START RECORDS FOR THE EXERCISE

(** A configuration main or RELOAD may publish. *)
Definition conf_ok (c : fsq_config) : Prop := 1 <= max_connections c <= FSQ_MAX_CONNECTIONS_LIMIT.
Lemma load_conf_ok files euid path c : load_config files euid path = Some c -> conf_ok c.
Proof. intros H. by apply load_config_inv in H as (c0 & content & key & _ & _ & _ & -> & _ & _ & _ & Hm & _). Qed.
(** Nothing changes, or one loaded configuration is published. *)
Definition published (h h' : snap_heap) : Prop :=
  h' = h \/ exists q c, snaps h !! q = None /\ conf_ok c /\ h' = fst (cfg_publish (Some q) c h).
Lemma reload_publishes sy cur (d : D) : published (d_snaps d) (d_snaps (snd (handle_reload malloc_ok sy cur d))).
Proof.
  unfold handle_reload. destruct (load_config _ _ _) as [next|] eqn:El; [|by left]. destruct (_ || _); [by left|].
  destruct (negb (validate_cfg _ _ _)); [by left|]. destruct (negb (daemon_check_provider _ _)); [by left|].
  destruct (daemon_apply_provider next (d_world d)) as [w ok]. destruct (negb ok); [by left|].
  unfold malloc. destruct (malloc_ok _); [|by left]. cbn [d_snaps set_ids set_world].
  destruct (cfg_publish _ next (d_snaps d)) as [h b] eqn:E. right. exists (fresh (dom (snaps (d_snaps d)))), next.
  split_and!; [apply not_elem_of_dom, is_fresh|by eapply load_conf_ok|]. rewrite E. by destruct b.
Qed.
Lemma dispatch_publishes sy cur conn h p (d : D) : published (d_snaps d) (d_snaps (snd (dispatch malloc_ok ver sy cur conn h p d))).
Proof.
  assert (K : forall m : M fsq_reply, keeps m -> published (d_snaps d) (d_snaps (snd (m d)))) by (intros m Hm; left; apply Hm).
  unfold dispatch. destruct (h_opcode h =? FSQ_OP_PING); [apply K; keep|]. destruct (h_opcode h =? FSQ_OP_VERSION); [apply K; keep|].
  destruct (h_opcode h =? FSQ_OP_UDF_INIT); [apply K, keeps_init|]. destruct (h_opcode h =? FSQ_OP_UDF_CALL); [apply K, keeps_call|].
  destruct (h_opcode h =? FSQ_OP_UDF_DEINIT); [apply K, keeps_deinit|]. destruct (h_opcode h =? FSQ_OP_CANCEL); [apply K, keeps_cancel|].
  destruct (h_opcode h =? FSQ_OP_RELOAD); [|by left]. destruct (negb _); [by left|apply reload_publishes].
Qed.
Definition publishes {A} (m : M A) : Prop := forall d : D, published (d_snaps d) (d_snaps (snd (m d))).
Lemma publishes_keeps {A} (m : M A) : keeps m -> publishes m.
Proof. intros Hm d. left. apply Hm. Qed.
Lemma publishes_after {A B} (m : M A) (k : A -> M B) : keeps m -> (forall a, publishes (k a)) -> publishes (bind m k).
Proof. intros Hm Hk d. unfold bind. specialize (Hm d). destruct (m d) as [a d']. cbn [snd] in Hm. rewrite <- Hm. apply Hk. Qed.
Lemma publishes_before {A B} (m : M A) (k : A -> M B) : publishes m -> (forall a, keeps (k a)) -> publishes (bind m k).
Proof. intros Hm Hk d. unfold bind. specialize (Hm d). destruct (m d) as [a d']. cbn [snd] in Hm. by rewrite Hk. Qed.
Lemma keeps_reply sent key h rep : keeps (send_reply malloc_ok junk sent key h rep).
Proof. unfold send_reply. keep. Qed.
Lemma frame_publishes sy cur conn sent input : publishes (serve_frame malloc_ok junk ver sy cur conn sent input).
Proof.
  unfold serve_frame. cbv zeta. destruct (_ <? _)%nat; [apply publishes_keeps; keep|]. destruct (fsq_header_decode _) as [h|]; [|apply publishes_keeps; keep].
  destruct (_ || _); [apply publishes_keeps; keep|]. destruct (_ <? _); [apply publishes_keeps; keep|]. destruct (negb _); [apply publishes_keeps; keep|].
  destruct (_ <? _)%nat; [apply publishes_keeps; keep|]. apply publishes_after; [keep|]. intros ok. destruct (_ || _); [apply publishes_keeps; keep|].
  apply publishes_after; [keep|]. intros want. destruct (negb _); [apply publishes_keeps; keep|]. apply publishes_before; [intros d; apply dispatch_publishes|].
  intros rep. apply keeps_bind; [apply keeps_reply|]. intros [o|]; keep.
Qed.
End Snaps.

END RECORDS FOR THE EXERCISE

> **YOUR OBJECTIVE**: From the entries above, return exactly the line containing "destruct (daemon_apply_provider next", the line containing "destruct (cfg_publish _", and all lines between, and nothing else.

> **EXERCISE RESPONSE**:
  destruct (daemon_apply_provider next (d_world d)) as [w ok]. destruct (negb ok); [by left|].
  unfold malloc. destruct (malloc_ok _); [|by left]. cbn [d_snaps set_ids set_world].
  destruct (cfg_publish _ next (d_snaps d)) as [h b] eqn:E. right. exists (fresh (dom (snaps (d_snaps d)))), next.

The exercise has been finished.